Kahvenin içeriği incelendiğinde, ana etken maddenin kafein olduğunu görürüz. Kafein, merkezi sinir sistemini uyarır ve enerji seviyelerini artırır. Ayrıca, birçok insan için odaklanmayı ve dikkati artırmada da yardımcı olur. Ancak, herkesin vücut yapısı farklı olduğu için kafeinin etkileri de kişiden kişiye değişebilir.
Kahve tüketiminin vücuda olan etkilerine geçmeden önce, günlük kafein alımının ne olması gerektiğini anlamamız önemlidir. Uzmanlara göre, sağlıklı bir yetişkinin günlük olarak 300-400 mg kafein tüketmesi önerilir. Ancak, hamile kadınlar, emziren anneler ve bazı sağlık sorunları olan kişiler için bu miktar farklılık gösterebilir.
Bir fincan (236 ml) filtre kahvede yaklaşık olarak 95 mg kafein bulunurken, aynı miktardaki çayda ise 47 mg kafein bulunur. Yani, bir fincan filtre kahve yaklaşık olarak bir fincan çay kadar kafein içermektedir. Buna ek olarak, enerji içecekleri ve bazı gazlı içecekler de yüksek miktarda kafein içerebilir.
Öncelikle, pozitif etkilerinden bahsedelim. Kahvenin enerji seviyelerini artırması ve odaklanmayı geliştirmesi sayesinde daha zinde hissetmemizi sağlar. Ayrıca, bazı araştırmalar kahvenin depresyon riskini azaltabileceğini göstermiştir. Antioksidanlar bakımından zengin olan kahve aynı zamanda karaciğer sağlığını da destekleyebilir.
Ancak, her şeyde olduğu gibi aşırıya kaçmak zararlı olabilir. Aşırı miktarda kafein alımının yan etkileri arasında uyku bozuklukları, huzursuzluk, sinirlilik ve kalp çarpıntısı bulunabilir. Ayrıca, bazı insanlar için asitli içecekler mide rahatsızlıklarına neden olabilir.
Hamilelik döneminde ise uzmanlar genellikle günlük 200 mg'dan fazla kafein alımını önermezler. Çünkü fazla miktarda alınan kafeinin düşük riskini artırabileceği düşünülmektedir. Ayrıca gebelik sürecinde yüksek miktarda kafein tüketimi erken doğum riskini de artırabilir.
Araştırmalar ayrıca bazı hastalıkların riskini azaltma veya artırma potansiyeline sahip olduğunu göstermektedir.

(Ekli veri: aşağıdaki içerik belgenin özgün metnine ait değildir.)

(** X14: on a batch that is not empty, when the scaler and the two
    detectors return and each detector gives one label per address, the
    pipeline returns. Its result frame has one row for each address of the
    batch and for no other; [total_ips] is the number of distinct
    addresses; the anomaly report has [anomaly_count] entries and the
    cluster report [cluster_count] entries; the cluster sizes and
    [noise_points] add up to [total_ips]; and the anomaly report and the
    high-frequency list name addresses of the batch only. *)
Theorem pipeline_on_batch now logs self
    fit1 X_scaled fit2 if_predictions fit3 dbscan_labels :
  logs <> [] ->
  scaler_fit_transform
    (select_columns (extract_features np_std logs)
       (numeric_columns (extract_features np_std logs)))
  = Ok (fit1, X_scaled) ->
  isolation_forest_fit_predict (isolation_forest self) X_scaled
  = Ok (fit2, if_predictions) ->
  dbscan_fit_predict (dbscan self) X_scaled = Ok (fit3, dbscan_labels) ->
  len if_predictions = len (records (extract_features np_std logs)) ->
  len dbscan_labels = len (records (extract_features np_std logs)) ->
  exists results_df metrics analysis self',
    run_pipeline np_std scaler_fit_transform isolation_forest_fit_predict
      dbscan_fit_predict now logs self
    = (Ok (results_df, metrics, analysis), self')
    /\ NoDup (map (fun row : Result => ip row) (records results_df))
    /\ (forall addr,
          In addr (map (fun row : Result => ip row) (records results_df))
          <-> In addr (map log_ip logs))
    /\ total_ips metrics = len_set (map log_ip logs)
    /\ len (anomaly_patterns analysis) = anomaly_count metrics
    /\ len (pattern_clusters analysis) = cluster_count metrics
    /\ sum_Z (map cluster_size (pattern_clusters analysis))
       + noise_points metrics = total_ips metrics
    /\ (forall a, In a (anomaly_patterns analysis) ->
          In (anomaly_ip a) (map log_ip logs))
    /\ (forall row : Result, In row (high_frequency_ips analysis) ->
          In (ip row) (map log_ip logs)).
Proof.
  intros Hne Hs Hi Hd Hlen1 Hlen2. unfold run_pipeline.
  rewrite (analyze_patterns_fitted _ _ _ _ _ _ now
             (extract_features np_std logs) self _ _ _ _ _ _ Hs Hi Hd).
  unfold assign_labels. rewrite Hlen1, Hlen2, Z.eqb_refl. cbn [negb].
  rewrite (columns_extract_features np_std logs Hne).
  fold result_columns.
  set (rows := zip_labels (records (extract_features np_std logs))
                 if_predictions dbscan_labels).
  destruct (zip_labels_spec (records (extract_features np_std logs))
              if_predictions dbscan_labels)
    as (Hf & Ha & Hc); [now apply len_eq_length | now apply len_eq_length |].
  fold rows in Hf, Ha, Hc.
  destruct (get_detailed_analysis_Ok
              {| columns := result_columns; records := rows |}
              (has_analysis_keys rows))
    as (high & recs & Hhigh & _ & ->).
  assert (Hips : map (fun row : Result => ip row) rows = ip_set logs).
  { rewrite <- (ips_extract_features np_std logs), <- Hf, map_map.
    reflexivity. }
  assert (Hbatch : forall addr, In addr (ip_set logs) <-> In addr (map log_ip logs)).
  { intros addr. rewrite ip_set_spec, in_map_iff.
    split; intros (log & H1 & H2); exists log; split; assumption. }
  assert (Hrow : forall row : Result, In row rows -> In (ip row) (map log_ip logs)).
  { intros row Hin. apply Hbatch. rewrite <- Hips.
    apply (in_map (fun row : Result => ip row)), Hin. }
  do 4 eexists. split; [reflexivity |].
  cbn [records total_ips anomaly_count cluster_count noise_points
         anomaly_patterns pattern_clusters high_frequency_ips].
  split; [rewrite Hips; apply ip_set_NoDup |].
  split; [intros addr; rewrite Hips; apply Hbatch |].
  split.
  { rewrite <- len_ip_set, <- Hips, len_map, <- (len_map feature), Hf.
    reflexivity. }
  split.
  { rewrite len_map, len_List_filter.
    now rewrite <- (sum_1_for_map anomaly_score (fun p => p =? -1)), Ha. }
  split.
  { rewrite len_map, len_cluster_ids. cbn [records]. now rewrite Hc. }
  split.
  { rewrite cluster_sizes_sum. cbn [records].
    rewrite <- Hc, sum_1_for_map.
    rewrite Z.add_comm.
    rewrite (sum_1_for_complement (fun row : Result => cluster_label row =? -1)
               (fun row : Result => negb (cluster_label row =? -1)) rows)
      by reflexivity.
    now rewrite <- (len_map feature), Hf. }
  split.
  { intros a (row & <- & Hin)%in_map_iff.
    apply filter_In in Hin as [Hin _]. cbn [anomaly_ip spec_anomaly_info].
    now apply Hrow. }
  intros row Hin. apply Hrow.
  unfold _get_high_frequency_ips in Hhigh.
  rewrite get_column_Ok in Hhigh by reflexivity.
  cbn [mbind result_bind records] in Hhigh. injection Hhigh as <-.
  now apply filter_In in Hin as [Hin _].
Qed.
Lemma scan_line_marker isotope_name st line :
  isotope_xs_found st = true \/ py_in isotope_name line = true ->
  py_in "#data..." line = true ->
  scan_line isotope_name st line = Continue (mkScan (scan_xs_data st) true true).
Proof.
  intros Hf Hd. unfold scan_line.
  destruct Hf as [Hf|Hf]; rewrite Hf;
    [destruct (py_in isotope_name line)|]; rewrite Hd; reflexivity.
Qed.

Lemma scan_line_comment isotope_name st line :
  comment_line isotope_name line = true ->
  scan_line isotope_name st line = Continue st.
Proof.
  unfold comment_line. intros H.
  apply andb_true_iff in H as [H Hn]. apply andb_true_iff in H as [Hs Hp].
  apply negb_true_iff in Hn. apply plain_inv in Hp as [Hd He].
  unfold scan_line. rewrite Hn, Hd, He, Hs.
  destruct st as [d f c]; simpl. destruct f; [destruct c|]; reflexivity.
Qed.

Lemma scan_line_waiting isotope_name st line :
  isotope_xs_found st = true \/ py_in isotope_name line = true ->
  capture_data st = false -> plain line = true ->
  scan_line isotope_name st line = Continue (mkScan (scan_xs_data st) true false).
Proof.
  intros Hf Hc Hp. apply plain_inv in Hp as [Hd He]. unfold scan_line.
  destruct Hf as [Hf|Hf]; rewrite Hf;
    [destruct (py_in isotope_name line)|]; rewrite Hd, He, Hc; reflexivity.
Qed.

Lemma scan_line_data_row isotope_name st line p :
  isotope_xs_found st = true -> capture_data st = true -> data_row line p ->
  scan_line isotope_name st line
  = Continue (mkScan (scan_xs_data st ++ [p]) true true).
Proof.
  intros Hf Hc (Hp & Hs & Hl). apply plain_inv in Hp as [Hd He].
  unfold scan_line. rewrite Hf, Hd, He, Hc, Hs, Hl.
  destruct (py_in isotope_name line); reflexivity.
Qed.

Lemma scan_line_bad_row isotope_name st line e :
  isotope_xs_found st = true -> capture_data st = true -> bad_row line e ->
  scan_line isotope_name st line = Raise e.
Proof.
  intros Hf Hc (Hp & Hs & Hl). apply plain_inv in Hp as [Hd He].
  unfold scan_line. rewrite Hf, Hd, He, Hc, Hs, Hl.
  destruct (py_in isotope_name line); reflexivity.
Qed.

Lemma scan_lines_waiting isotope_name d mid rest :
  Forall (fun l => plain l = true) mid ->
  scan_lines isotope_name (mkScan d true false) (mid ++ rest)
  = scan_lines isotope_name (mkScan d true false) rest.
Proof.
  induction 1 as [|l mid Hl _ IH]; simpl; [reflexivity|].
  rewrite (scan_line_waiting isotope_name (mkScan d true false) l);
    auto.
Qed.

Lemma scan_lines_rows isotope_name rows pairs :
  Forall2 data_row rows pairs ->
  forall d rest,
    scan_lines isotope_name (mkScan d true true) (rows ++ rest)
    = scan_lines isotope_name (mkScan (d ++ pairs) true true) rest.
Proof.
  induction 1 as [|l p rows pairs Hl _ IH]; intros d rest; simpl.
  - now rewrite app_nil_r.
  - rewrite (scan_line_data_row isotope_name (mkScan d true true) l p);
      auto.
    simpl. rewrite IH, <- app_assoc. reflexivity.
Qed.

Lemma scan_lines_block_end isotope_name d tail :
  block_end tail ->
  exists c, scan_lines isotope_name (mkScan d true true) tail
            = inr (mkScan d true c).
Proof.
  intros [->|(e & rest & -> & He)].
  - exists true. reflexivity.
  - exists false. unfold is_end_line in He.
    apply andb_true_iff in He as [He Hd]. apply negb_true_iff in Hd.
    simpl. rewrite (scan_line_end_marker isotope_name _ e); auto.
Qed.

(** The scan of a file that holds a block: lines without the name, the line
    that holds the name, plain lines, the data marker, then what follows. *)
Lemma scan_lines_to_block isotope_name pre name_line mid marker rest :
  Forall (fun l => py_in isotope_name l = false) pre ->
  py_in isotope_name name_line = true -> plain name_line = true ->
  Forall (fun l => plain l = true) mid ->
  py_in "#data..." marker = true ->
  scan_lines isotope_name scan_init
    (pre ++ name_line :: mid ++ marker :: rest)
  = scan_lines isotope_name (mkScan [] true true) rest.
Proof.
  intros Hpre Hn Hp Hmid Hm.
  rewrite (scan_lines_skip isotope_name scan_init pre _ eq_refl Hpre).
  simpl. rewrite (scan_line_waiting isotope_name scan_init name_line); auto.
  simpl. rewrite (scan_lines_waiting isotope_name [] mid _ Hmid).
  simpl. rewrite (scan_line_marker isotope_name _ marker); auto.
Qed.

Lemma parse_xs_file_of_block fs file_location isotope_name
      pre name_line mid marker rows pairs tail :
  fs file_location
  = Some (pre ++ name_line :: mid ++ marker :: rows ++ tail) ->
  Forall (fun l => py_in isotope_name l = false) pre ->
  py_in isotope_name name_line = true -> plain name_line = true ->
  Forall (fun l => plain l = true) mid ->
  py_in "#data..." marker = true ->
  Forall2 data_row rows pairs ->
  block_end tail ->
  parse_xs_file fs file_location isotope_name = inr pairs.
Proof.
  intros Hfile Hpre Hn Hp Hmid Hm Hrows Htail.
  unfold parse_xs_file. rewrite Hfile.
  rewrite (scan_lines_to_block _ _ _ _ _ _ Hpre Hn Hp Hmid Hm).
  rewrite (scan_lines_rows isotope_name rows pairs Hrows).
  destruct (scan_lines_block_end isotope_name ([] ++ pairs) tail Htail)
    as [c Hc].
  rewrite Hc. reflexivity.
Qed.

Lemma scan_line_found isotope_name st line st' :
  scan_line isotope_name st line = Continue st'
  \/ scan_line isotope_name st line = Break st' ->
  isotope_xs_found st' = true ->
  isotope_xs_found st = true \/ py_in isotope_name line = true.
Proof.
  unfold scan_line. destruct (py_in isotope_name line); [auto|].
  destruct (isotope_xs_found st) eqn:Hf; [auto|].
  intros [H|H]; [|discriminate]. injection H as <-. simpl. discriminate.
Qed.

Lemma scan_lines_found isotope_name lines :
  forall st st',
    scan_lines isotope_name st lines = inr st' ->
    isotope_xs_found st' = true ->
    isotope_xs_found st = true
    \/ Exists (fun l => py_in isotope_name l = true) lines.
Proof.
  induction lines as [|l lines IH]; intros st st' H Hf; simpl in H.
  - injection H as <-. auto.
  - destruct (scan_line isotope_name st l) as [st1|st1|e] eqn:Hl.
    + destruct (IH _ _ H Hf) as [H1|H1]; [|right; now constructor 2].
      destruct (scan_line_found _ _ _ _ (or_introl Hl) H1); auto.
    + injection H as <-.
      destruct (scan_line_found _ _ _ _ (or_intror Hl) Hf); auto.
    + discriminate.
Qed.

(** *** Substrings *)

Lemma string_app_assoc (a b c : string) :
  ((a ++ b) ++ c)%string = (a ++ b ++ c)%string.
Proof. induction a as [|x a IH]; simpl; [reflexivity | now rewrite IH]. Qed.

Lemma prefix_elim (n h : string) :
  String.prefix n h = true -> exists b, h = (n ++ b)%string.
Proof.
  revert h. induction n as [|c n IH]; intros h H.
  - exists h. reflexivity.
  - destruct h as [|c' h]; simpl in H; [discriminate|].
    destruct (ascii_dec c c') as [<-|]; [|discriminate].
    destruct (IH _ H) as [b ->]. exists b. reflexivity.
Qed.

Lemma py_in_elim (n h : string) :
  py_in n h = true -> exists a b, h = (a ++ n ++ b)%string.
Proof.
  induction h as [|c h IH]; cbn [py_in]; intros H;
    apply orb_true_iff in H as [H|H].
  - destruct (prefix_elim _ _ H) as [b Hb]. exists EmptyString, b. exact Hb.
  - discriminate.
  - destruct (prefix_elim _ _ H) as [b Hb]. exists EmptyString, b. exact Hb.
  - destruct (IH H) as (a & b & ->). exists (String c a), b. reflexivity.
Qed.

Örneğin, Parkinson hastalığına yakalanma riskini azalttığı düşünülen antioksidanlar bakımından zengin olan kahve tüketimi ile ilişkilendirilmiştir. Aynı şekilde bazı kanser türlerine karşı koruyucu etkisi olduğu da iddia edilmektedir.
Ancak her durumda olduğu gibi burada da önemli olan dengeyi sağlamaktır. Herhangi bir hastalığınız varsa veya ilaç kullanıyorsanız doktorunuza danışmadan aşırı miktarda kahve tüketmekten kaçınmalısınız.
Son olarak, unutulmaması gereken bir nokta da şeker ve süt eklemesidir. Bir fincan siyah filtre kahvede herhangi bir kalori veya yağ olmazken şeker veya süt eklemesiyle bu değerler artar. Özellikle şekerli ve krema ekleme oranları yüksek olan tatlandırıcılar kilo alımına neden olabilir ve metabolik sendrom riskini artırabilir.
12.08.2024 15:00 tarihinde Aslıhan Tekin tarafından yazıldı.